GIVEN INFORMATION Block Start

(** [_complete_input()] *)
Definition _complete_input : M (t P) unit := fun self =>
  (* Add the current line to the buffer *)
  match get_current_line true self with
  | Raise e => (Raise e, self)
  | Ok echoed =>
      let self1 := _add_to_buf [echoed] self in
      match
        match _current_program self1 with
        | Some c => forward_input c (_current_line self1) self1
        | None =>
            (* Skip the prompt and any leading/trailing whitespace to
               get the command. *)
            let cmd := PyStr.rstrip (PyStr.lstrip (_current_line self1)) in
            (* Add to command history, skipping repeated entries *)
            let self2 :=
              if decide (cmd ≠ ""%string)
              then set_cmd_history
                     (CommandHistory.add_command cmd (_cmd_history self1))
                     self1
              else self1 in
            _process_command cmd self2
        end
      with
      | (Ok _, self3) => (Ok tt, _reset_prompt self3)   (* Reset the prompt *)
      | (Raise e, self3) => (Raise e, self3)
      end
  end.

(** The player types [line] on an empty input line and presses Enter.
    ([on_keypress] appends the characters and calls [_complete_input].) *)
Definition enter (line : string) : M (t P) unit := fun self =>
  _complete_input (set_current_line line self).

Fixpoint enter_all (lines : list string) : M (t P) unit :=
  match lines with
  | [] => ret tt
  | line :: rest => enter line ;;; enter_all rest
  end.

End Methods.

End Terminal.

(** ** [programs/hexedit.py]: HexEditor *)

Module HexEditor.
Import Py.

Inductive States : Type := QUERY_ROW | ENTER_COL | ENTER_VAL | FINISHED.

Definition _MIN_FILE_LENGTH : Z := 3.
Definition _MAX_FILE_LENGTH : Z := 5.

(* How long is the freeze time (in ms) when a mistake is made *)
Definition _FREEZE_TIME : Z := 5 * 1000.

(** A table is a Python list of row objects.  Rows are mutable and may be
    shared, so a table holds references into [heap], the store of the row
    objects this program created; the outer lists are never mutated and
    are kept as values. *)
Definition ref : Type := nat.

Record t : Type := mk {
  _completed : bool;
  _row : Z;
  _col : Z;
  _state : States;
  _start_data : list ref;
  _end_data : list ref;
  heap : list (list Z)
}.

(** [__init__(terminal)] *)
Definition init : t :=
  {| _completed := false; _row := 0; _col := 0; _state := QUERY_ROW;
     _start_data := []; _end_data := []; heap := [] |}.

Definition set_completed (b : bool) (self : t) : t :=
  mk b (_row self) (_col self) (_state self) (_start_data self)
     (_end_data self) (heap self).
Definition set_row (r : Z) (self : t) : t :=
  mk (_completed self) r (_col self) (_state self) (_start_data self)
     (_end_data self) (heap self).
Definition set_col (c : Z) (self : t) : t :=
  mk (_completed self) (_row self) c (_state self) (_start_data self)
     (_end_data self) (heap self).
Definition set_state (s : States) (self : t) : t :=
  mk (_completed self) (_row self) (_col self) s (_start_data self)
     (_end_data self) (heap self).
Definition set_heap (h : list (list Z)) (self : t) : t :=
  mk (_completed self) (_row self) (_col self) (_state self)
     (_start_data self) (_end_data self) h.

(** The row object behind a reference. *)
Definition deref (h : list (list Z)) (r : ref) : list Z :=
  default [] (h !! r).

(** The contents of a table, row by row. *)
Definition rows_of (h : list (list Z)) (table : list ref) : list (list Z) :=
  deref h <$> table.

Definition start_rows (self : t) : list (list Z) :=
  rows_of (heap self) (_start_data self).
Definition end_rows (self : t) : list (list Z) :=
  rows_of (heap self) (_end_data self).

(** What [_generate_data] can return: 3 or 4 rows
    ([randrange(_MIN_FILE_LENGTH, _MAX_FILE_LENGTH)]) of 6 values each
    drawn by [randrange(0x10)]. *)
Definition generated (data : list (list Z)) : Prop :=
  (_MIN_FILE_LENGTH ≤ Z.of_nat (length data) < _MAX_FILE_LENGTH)
  ∧ Forall (fun row => length row = 6%nat
                       ∧ Forall (fun v => 0 ≤ v < 16) row) data.

(** The [help] and [security_type] properties. *)
Definition help : string := "Modify raw software data.".
Definition security_type : string := "software lock".

(** *** [_data_correct] *)

(** The local variables that live across iterations of the loop. *)
Record vars : Type := mk_vars {
  edited_previous : bool;
  edits : Z;
  edited_idx : Z;
  edited_old : Z;
  edited_new : Z
}.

GIVEN INFORMATION Block End

Would you please restate all of the entries exactly?

EXPECTED OUTPUT:
(** [_complete_input()] *)
Definition _complete_input : M (t P) unit := fun self =>
  (* Add the current line to the buffer *)
  match get_current_line true self with
  | Raise e => (Raise e, self)
  | Ok echoed =>
      let self1 := _add_to_buf [echoed] self in
      match
        match _current_program self1 with
        | Some c => forward_input c (_current_line self1) self1
        | None =>
            (* Skip the prompt and any leading/trailing whitespace to
               get the command. *)
            let cmd := PyStr.rstrip (PyStr.lstrip (_current_line self1)) in
            (* Add to command history, skipping repeated entries *)
            let self2 :=
              if decide (cmd ≠ ""%string)
              then set_cmd_history
                     (CommandHistory.add_command cmd (_cmd_history self1))
                     self1
              else self1 in
            _process_command cmd self2
        end
      with
      | (Ok _, self3) => (Ok tt, _reset_prompt self3)   (* Reset the prompt *)
      | (Raise e, self3) => (Raise e, self3)
      end
  end.

(** The player types [line] on an empty input line and presses Enter.
    ([on_keypress] appends the characters and calls [_complete_input].) *)
Definition enter (line : string) : M (t P) unit := fun self =>
  _complete_input (set_current_line line self).

Fixpoint enter_all (lines : list string) : M (t P) unit :=
  match lines with
  | [] => ret tt
  | line :: rest => enter line ;;; enter_all rest
  end.

End Methods.

End Terminal.

(** ** [programs/hexedit.py]: HexEditor *)

Module HexEditor.
Import Py.

Inductive States : Type := QUERY_ROW | ENTER_COL | ENTER_VAL | FINISHED.

Definition _MIN_FILE_LENGTH : Z := 3.
Definition _MAX_FILE_LENGTH : Z := 5.

(* How long is the freeze time (in ms) when a mistake is made *)
Definition _FREEZE_TIME : Z := 5 * 1000.

(** A table is a Python list of row objects.  Rows are mutable and may be
    shared, so a table holds references into [heap], the store of the row
    objects this program created; the outer lists are never mutated and
    are kept as values. *)
Definition ref : Type := nat.

Record t : Type := mk {
  _completed : bool;
  _row : Z;
  _col : Z;
  _state : States;
  _start_data : list ref;
  _end_data : list ref;
  heap : list (list Z)
}.

(** [__init__(terminal)] *)
Definition init : t :=
  {| _completed := false; _row := 0; _col := 0; _state := QUERY_ROW;
     _start_data := []; _end_data := []; heap := [] |}.

Definition set_completed (b : bool) (self : t) : t :=
  mk b (_row self) (_col self) (_state self) (_start_data self)
     (_end_data self) (heap self).
Definition set_row (r : Z) (self : t) : t :=
  mk (_completed self) r (_col self) (_state self) (_start_data self)
     (_end_data self) (heap self).
Definition set_col (c : Z) (self : t) : t :=
  mk (_completed self) (_row self) c (_state self) (_start_data self)
     (_end_data self) (heap self).
Definition set_state (s : States) (self : t) : t :=
  mk (_completed self) (_row self) (_col self) s (_start_data self)
     (_end_data self) (heap self).
Definition set_heap (h : list (list Z)) (self : t) : t :=
  mk (_completed self) (_row self) (_col self) (_state self)
     (_start_data self) (_end_data self) h.

(** The row object behind a reference. *)
Definition deref (h : list (list Z)) (r : ref) : list Z :=
  default [] (h !! r).

(** The contents of a table, row by row. *)
Definition rows_of (h : list (list Z)) (table : list ref) : list (list Z) :=
  deref h <$> table.

Definition start_rows (self : t) : list (list Z) :=
  rows_of (heap self) (_start_data self).
Definition end_rows (self : t) : list (list Z) :=
  rows_of (heap self) (_end_data self).

(** What [_generate_data] can return: 3 or 4 rows
    ([randrange(_MIN_FILE_LENGTH, _MAX_FILE_LENGTH)]) of 6 values each
    drawn by [randrange(0x10)]. *)
Definition generated (data : list (list Z)) : Prop :=
  (_MIN_FILE_LENGTH ≤ Z.of_nat (length data) < _MAX_FILE_LENGTH)
  ∧ Forall (fun row => length row = 6%nat
                       ∧ Forall (fun v => 0 ≤ v < 16) row) data.

(** The [help] and [security_type] properties. *)
Definition help : string := "Modify raw software data.".
Definition security_type : string := "software lock".

(** *** [_data_correct] *)

(** The local variables that live across iterations of the loop. *)
Record vars : Type := mk_vars {
  edited_previous : bool;
  edits : Z;
  edited_idx : Z;
  edited_old : Z;
  edited_new : Z
}.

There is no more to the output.